[Extracted material Boundary: Start]

(** install_trans copies each logged block to its home. *)
Lemma wp_install_trans s v bl (Q : unit -> lst S -> Prop) :
  rep (low s) v -> vheld v = ∅ -> log_wf (lg s) bl -> sized (vcache v) ->
  (size (vdirty v) < nbuf)%nat ->
  (NoDup bl /\ (forall b, b ∈ bl -> b ∈ vdirty v) \/ (1 + size (vdirty v) < nbuf)%nat) ->
  (forall t, rep t (vwrites (logged (l_start (lg s)) bl (vcache v)) v) -> Q tt (with_low t s)) ->
  wp install_trans s Q.
Proof.
  intros HR Hh Hwf Hsz Hroom Hdirty HQ. set (ws := logged (l_start (lg s)) bl (vcache v)) in *.
  assert (length ws = length bl) as Hlen by apply length_imap.
  assert (fst <$> ws = bl) as Hfst by apply fst_logged.
  apply wp_bind, wp_gets. rewrite (wf_n _ _ Hwf), Nat2Z.id.
  apply (wp_for (fun i s' => exists t, s' = with_low t s /\ rep t (vwrites (take i ws) v))).
  - exists (low s). split; [by destruct s|done].
  - intros i s' Hi (t & -> & Ht). destruct (lookup_lt_is_Some_2 bl i) as [b Hb]; [lia|].
    assert (b ∈ bl) as Hbl by by eapply list_elem_of_lookup_2.
    pose proof (wf_home _ _ Hwf) as HF. rewrite Forall_forall in HF. destruct (HF b Hbl) as [Hr Hn].
    pose proof (wf_fits _ _ Hwf). destruct (wf_area _ _ Hwf) as (? & ? & ?).
    set (src := l_start (lg s) + Z.of_nat i + 1).
    assert (vcache (vwrites (take i ws) v) src = vcache v src) as Hc.
    { rewrite vwrites_cache. apply disk_after_take. rewrite Hfst. intros Hin.
      destruct (HF src Hin) as [_ Hn']. apply Hn'. lia. }
    pose proof (vwrites_dirty_size (take i ws) v).
    apply (wp_install_one _ i _ (vwrites (take i ws) v) b); try done.
    + by rewrite vwrites_held.
    + by eapply wf_lookup.
    + apply Hwf.
    + fold src. unfold src. lia.
    + intros <-. apply Hn. lia.
    + rewrite vwrites_cache. apply sized_after; [done|]. by apply Forall_take, sized_logged.
    + lia.
    + destruct Hdirty as [[HN Hd]|Hd]; [left|right; lia].
      apply vwrites_dirty. split; [by apply Hd|]. rewrite fmap_take, Hfst. intros Hin.
      eapply elem_of_take in Hin as (j & Hj & Hji). rewrite NoDup_alt in HN.
      specialize (HN _ _ _ Hb Hj). lia.
    + intros t' Ht'. exists t'. split; [done|]. rewrite (vwrites_snoc ws v i b (vcache v src)).
      * fold src in Ht'. by rewrite Hc in Ht'.
      * unfold ws, logged. by rewrite list_lookup_imap, Hb.
  - intros s' (t & -> & Ht). apply HQ. by rewrite take_ge in Ht by (simpl; lia).
Qed.

(** write_head writes the header of the current transaction. *)
Lemma wp_write_head s v bl (Q : unit -> lst S -> Prop) :
  rep (low s) v -> vheld v = ∅ -> log_wf (lg s) bl -> (size (vdirty v) < nbuf)%nat ->
  let start := l_start (lg s) in
  (forall t, rep t (v_write start (head_bytes bl (vcache v start)) v) -> Q tt (with_low t s)) ->
  wp write_head s Q.
Proof.
  intros HR Hh Hwf Hroom start HQ. destruct (wf_area _ _ Hwf) as (Hs1 & Hs2 & Hs3). fold start in Hs1, Hs3.
  apply wp_bind, wp_gets. rewrite (wf_dev _ _ Hwf). fold start.
  unfold fssize in Hs3. rewrite u32_small by lia.
  apply wp_bind, wp_lift, (law_read _ _ start _ HR); [unfold fssize; lia|by rewrite Hh|right; by rewrite Hh|].
  intros h t Hn Ht.
  apply wp_bind, wp_lift, (law_data _ _ h start (vcache v start) _ Ht); [simpl; apply lookup_insert_eq|].
  rewrite (wf_n _ _ Hwf), Nat2Z.id, (wf_bl _ _ Hwf).
  assert (length bl <= length (lh_block (lg s)))%nat as Hle.
  { rewrite <- (wf_bl _ _ Hwf) at 1. rewrite length_take. lia. }
  replace (Z.of_nat (length (lh_block (lg s))) <? Z.of_nat (length bl)) with false by lia.
  fold (head_bytes bl (vcache v start)).
  apply wp_bind, wp_lift, (law_set _ _ h start (vcache v start) _ _ Ht); [simpl; apply lookup_insert_eq|].
  intros t1 Ht1.
  apply wp_bind, wp_lift, (law_write _ _ h start (head_bytes bl (vcache v start)) _ Ht1); [unfold fssize; lia|simpl; apply lookup_insert_eq|].
  intros t2 Ht2.
  apply wp_lift, (law_release _ _ h start (head_bytes bl (vcache v start)) _ Ht2); [simpl; apply lookup_insert_eq|simpl; apply fupd_eq|].
  intros t3 Ht3. apply HQ. cut (v_drop h (v_write start (head_bytes bl (vcache v start))
    (v_hold h start (head_bytes bl (vcache v start)) (v_hold h start (vcache v start) v))) =
    v_write start (head_bytes bl (vcache v start)) v); [by intros <-|].
  destruct v as [d c hd di tr]. unfold v_drop, v_hold, v_write. simpl in *. f_equal.
  rewrite insert_insert_eq. by rewrite delete_insert_id by done.
Qed.
Lemma elem_of_logs bl b x : x ∈ logs bl b <-> x ∈ bl \/ x = b.
Proof.
  unfold logs. case_decide as D.
  - split; [by left|]. by intros [?| ->].
  - by rewrite elem_of_app, list_elem_of_singleton.
Qed.

Lemma logs_in bl b : b ∈ bl -> logs bl b = bl.
Proof. intros Hb. unfold logs. by rewrite decide_True. Qed.

Lemma geo_bm_pos sb g : geo sb g -> 0 < sb_bmapstart sb.
Proof.
  intros Hg. pose proof (geo_bmap _ _ Hg) as [? _]. pose proof (g_log _ _ Hg). pose proof (g_ino _ _ Hg).
  pose proof (g_nlog _ _ Hg). lia.
Qed.

(** balloc with enough free blocks. *)
Lemma wp_balloc' s v bl (Q : Z -> fss T -> Prop) :
  fsrep s v bl -> meta_used (fsb s) (vcache v) -> hold_ok (fsb s) v -> (0 < nfree (fsb s) (vcache v))%nat ->
  bufs_left v bl 2 -> Z.of_nat (length bl) < sb_nlog (fsb s) - 2 ->
  (forall a s', fsrep s' (alloc_view (fsb s) a v) (logs (logs bl (sb_bmapstart (fsb s))) a) -> same_above s s' ->
     alloced (fsb s) (vcache v) a (vcache (alloc_view (fsb s) a v)) ->
     nfree (fsb s) (vcache v) = S (nfree (fsb s) (vcache (alloc_view (fsb s) a v))) -> Q a s') ->
  wp (balloc ROOTDEV) s Q.
Proof.
  intros HR Hm Hh Hn Hb Hr HQ. destruct (nfree_first s v bl HR Hn) as [a Ha].
  pose proof (alloc_facts s v bl a HR Hm Ha) as Hal. pose proof (geo_bm_pos _ _ (fr_geo _ _ _ HR)).
  apply (wp_balloc s v bl a); try done. intros s' HR' Hsa. apply HQ; try done. eapply nfree_alloced; [lia|done].
Qed.

(** The entry of the block of indirect addresses, allocated if it is missing. *)
Lemma wp_bmap_entry s v bl ip i bn (Q : Z -> fss T -> Prop) :
  fsrep s v bl -> vheld v = ∅ -> icache s !! ip = Some i -> finv (fsb s) (vcache v) i ->
  meta_used (fsb s) (vcache v) -> NDIRECT <= bn < MAXFILE -> ind i <> 0 -> (0 < nfree (fsb s) (vcache v))%nat ->
  Z.of_nat (length bl) + 3 < sb_nlog (fsb s) ->
  (forall a s' v' bl', fsrep s' v' bl' -> vheld v' = ∅ -> same_above s s' ->
     ext (fsb s) (vcache v) i (vcache v') i -> faddr (vcache v') i bn = a -> a <> 0 ->
     (forall x, x ∈ bl' -> x ∈ bl \/ x = sb_bmapstart (fsb s) \/ x = ind i \/ x = a) -> (forall x, x ∈ bl -> x ∈ bl') ->
     (nfree (fsb s) (vcache v) <= nfree (fsb s) (vcache v') + 1)%nat -> Q a s') ->
  wp (bp ← liftb (bl_read ROOTDEV (ind i));
      d ← liftb (bl_data bp);
      addr ← (if get32 d (4 * Z.to_nat (bn - NDIRECT)) =? 0 then
           a ← balloc ROOTDEV;
           d ← liftb (bl_data bp);
           liftb (bl_set bp (put32 d (4 * Z.to_nat (bn - NDIRECT)) a));;
           liftl (log_write bp);;
           mret a
         else mret (get32 d (4 * Z.to_nat (bn - NDIRECT))));
      liftb (bl_release bp);;
      mret addr) s Q.
Proof.
  intros HR Hv Hip Hi Hm Hbn Hind Hfree Hroom HQ. pose proof (fr_geo _ _ _ HR) as Hg.
  destruct (fi_ind _ _ _ Hi Hind) as [Hd Hu]. pose proof (data_home _ _ _ Hg Hd) as Hdh. pose proof (data_pos _ _ Hd).
  pose proof (li_size _ _ _ (fr_inv _ _ _ HR)) as Hsi. rewrite (g_size _ _ Hg) in Hsi. unfold LOGSIZE, MAXOPBLOCKS in Hsi.
  set (off := (4 * Z.to_nat (bn - NDIRECT))%nat).
  assert (faddr (vcache v) i bn = get32 (vcache v (ind i)) off) as Hfa.
  { unfold faddr. replace (bn <? NDIRECT) with false by lia. by replace (ind i =? 0) with false by lia. }
  change (NDIRECT <= bn < 140) in Hbn. unfold NDIRECT in Hbn.
  assert (0 <= bn < MAXFILE) as HbM by (change MAXFILE with 140; lia).
  apply (wp_fread s v bl (ind i)); [done|unfold meta_home in Hdh; lia|by apply not_held|right; rewrite size_held_nil by done; by eapply fsrep_bufs|].
  intros h s1 Hh HR1 Hsa1. assert (fsb s1 = fsb s) as Hsb1 by apply Hsa1.
  destruct (get32 (vcache v (ind i)) off =? 0) eqn:E0.
  - apply wp_bind. apply wp_bind. apply (wp_balloc' s1 _ bl _ HR1); rewrite ?Hsb1; try done.
    { intros k b x. simpl. rewrite Hv, lookup_insert. case_decide; [|done]. intros [= <- <-]. split; [done|].
      destruct Hd. lia. }
    { unfold bufs_left. simpl. rewrite Hv, map_size_insert_None, map_size_empty by done. unfold nbuf. lia. }
    { lia. }
    intros a s2 HR2 Hsa2 Hal Hnf. simpl in Hal, Hnf. assert (fsb s2 = fsb s) as Hsb2 by (etransitivity; [apply Hsa2|done]).
    destruct (ext_entry (fsb s) (vcache v) i bn a _ Hi Hal (g_fs _ _ Hg)) as [Hext Hfa'].
    { by eapply fsrep_sized. } { done. } { change MAXFILE with 140. unfold NDIRECT. lia. } { rewrite Hfa. lia. }
    fold off in Hext, Hfa'.
    apply wp_bind, wp_liftb, (law_data _ _ h (ind i) (vcache v (ind i)) _ (li_rep _ _ _ (fr_inv _ _ _ HR2))); [simpl; apply lookup_insert_eq|].
    assert (with_fl (with_low (low (fl s2)) (fl s2)) s2 = s2) as -> by (destruct s2 as [? ? ? ? []]; done).
    pose proof (length_logs bl (sb_bmapstart (fsb s))). pose proof (length_logs (logs bl (sb_bmapstart (fsb s))) a).
    apply (wp_flog_then s2 (alloc_view (fsb s) a v) (logs (logs bl (sb_bmapstart (fsb s))) a) h (ind i) (vcache v (ind i))); rewrite ?Hsb2; try done.
    { rewrite length_put32; [by eapply fsrep_len|]. rewrite (fsrep_len s v bl _ HR). change (Z.to_nat BSIZE) with 512%nat.
      unfold off, NDIRECT. lia. }
    { unfold room. lia. }
    intros s3 HR3 Hsa3. apply wp_ret. set (x := put32 (vcache v (ind i)) off a) in *.
    apply wp_bind, (wp_frelease s3 _ _ h (ind i) x _ HR3); [simpl; by apply held_none|simpl; apply fupd_eq|].
    intros s4 HR4 Hsa4. apply wp_ret.
    eapply (HQ a s4 _ _ HR4); simpl; try done.
    + etransitivity; [exact Hsa1|]. etransitivity; [exact Hsa2|]. by etransitivity.
    + pose proof (data_pos _ _ (al_data _ _ _ _ Hal)). lia.
    + intros y. rewrite !elem_of_logs. tauto.
    + intros y Hy. rewrite !elem_of_logs. auto.
    + pose proof (nfree_ext (fsb s) (vcache (alloc_view (fsb s) a v)) (vcache (v_pin (ind i) x (alloc_view (fsb s) a v)))) as Hnx.
      simpl in Hnx. rewrite Hnx; [lia|]. rewrite fupd_ne; [done|]. destruct Hd. lia.
  - apply wp_bind, wp_ret. apply wp_bind, (wp_frelease s1 v bl h (ind i) (vcache v (ind i)) _ HR1); [done|done|].
    intros s2 HR2 Hsa2. apply wp_ret. apply (HQ _ s2 v bl); try done.
    + by etransitivity.
    + by apply ext_refl.
    + lia.
    + auto.
    + lia.
Qed.

Lemma fsrep_icache s v bl l : fsrep s v bl -> fsrep (with_icache l s) v bl.
Proof. intros [? ? ? ?]. by constructor. Qed.

Lemma bmapped_same s v bl ip i bn a s' :
  fsrep s' v bl -> vheld v = ∅ -> icache s !! ip = Some i -> same_above s s' -> finv (fsb s) (vcache v) i ->
  meta_used (fsb s) (vcache v) -> faddr (vcache v) i bn = a -> a <> 0 ->
  bmapped s v bl ip i bn s' v bl i a.
Proof.
  intros HR Hv Hip (H1 & H2 & H3 & H4) Hi Hm Ha Hne. constructor; try done.
  - rewrite H1. symmetry. by apply list_insert_id.
  - by apply ext_refl.
  - by left.
  - lia.
Qed.

(** A direct block that balloc has just given. *)
Lemma bmapped_direct s v bl ip i bn a s1 :
  let v1 := alloc_view (fsb s) a v in
  let bl1 := logs (logs bl (sb_bmapstart (fsb s))) a in
  let i1 := i_set_addr (Z.to_nat bn) a i in
  geo (fsb s) (lg (fl s)) -> vheld v = ∅ -> finv (fsb s) (vcache v) i -> 0 <= bn < NDIRECT -> nth (Z.to_nat bn) (i_addrs i) 0 = 0 ->
  fsrep s1 v1 bl1 -> same_above s s1 -> alloced (fsb s) (vcache v) a (vcache v1) ->
  nfree (fsb s) (vcache v) = S (nfree (fsb s) (vcache v1)) ->
  bmapped s v bl ip i bn (with_icache (<[ip := i1]> (icache s1)) s1) v1 bl1 i1 a.
Proof.
  intros v1 bl1 i1 Hg Hv Hi Hbn H0 HR1 Hsa1 Hal Hnf.
  assert (faddr (vcache v) i bn = 0) as Hfa by (unfold faddr; by replace (bn <? NDIRECT) with true by lia).
  destruct (ext_direct (fsb s) (vcache v) i bn a _ Hi Hal (g_fs _ _ Hg)) as [Hx Hfa']; [lia|lia|].
  constructor; try apply Hsa1; try done.
  - by apply fsrep_icache.
  - simpl. by rewrite (proj1 Hsa1).
  - pose proof (data_pos _ _ (al_data _ _ _ _ Hal)). lia.
  - intros x. unfold bl1. rewrite !elem_of_logs. tauto.
  - intros x Hx'. unfold bl1. rewrite !elem_of_logs. auto.
  - lia.
Qed.

(** A block found through the block of addresses, which was there or was allocated first. *)
Lemma bmapped_entry s v bl ip i bn s2 v2 (bl2 : list Z) i2 s3 v3 (bl3 : list Z) a :
  ext (fsb s) (vcache v) i (vcache v2) i2 -> ind i2 <> 0 -> icache s2 = <[ip := i2]> (icache s) ->
  fsb s2 = fsb s -> fpid s2 = fpid s -> fcwd s2 = fcwd s ->
  (forall x, x ∈ bl2 -> x ∈ bl \/ x = sb_bmapstart (fsb s) \/ x = ind i2) -> (forall x, x ∈ bl -> x ∈ bl2) ->
  (nfree (fsb s) (vcache v) <= nfree (fsb s) (vcache v2) + 1)%nat ->
  fsrep s3 v3 bl3 -> vheld v3 = ∅ -> same_above s2 s3 -> ext (fsb s) (vcache v2) i2 (vcache v3) i2 ->
  faddr (vcache v3) i2 bn = a -> a <> 0 ->
  (forall x, x ∈ bl3 -> x ∈ bl2 \/ x = sb_bmapstart (fsb s) \/ x = ind i2 \/ x = a) -> (forall x, x ∈ bl2 -> x ∈ bl3) ->
  (nfree (fsb s) (vcache v2) <= nfree (fsb s) (vcache v3) + 1)%nat ->
  bmapped s v bl ip i bn s3 v3 bl3 i2 a.
Proof.
  intros Hx Hne Hic Hsb Hpid Hcwd Hbl Hsub Hnf HR3 Hv3 (Hc1 & Hc2 & Hc3 & Hc4) Hx3 Hfa Ha Hbl3 Hsub3 Hnf3.
  constructor; try done; try congruence.
  - by eapply ext_trans.
  - intros x Hxx. assert (x = ind i2 -> x <> 0) by congruence. apply Hbl3 in Hxx as [Hxx|Hxx]; [apply Hbl in Hxx|]; tauto.
  - intros x Hxx. by apply Hsub3, Hsub.
  - lia.
Qed.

[Extracted material Boundary: End]

Exercise requirements: Copy all lines from the material above that hold the word "Hext".

Answer for this exercise:
    destruct (ext_entry (fsb s) (vcache v) i bn a _ Hi Hal (g_fs _ _ Hg)) as [Hext Hfa'].
    fold off in Hext, Hfa'.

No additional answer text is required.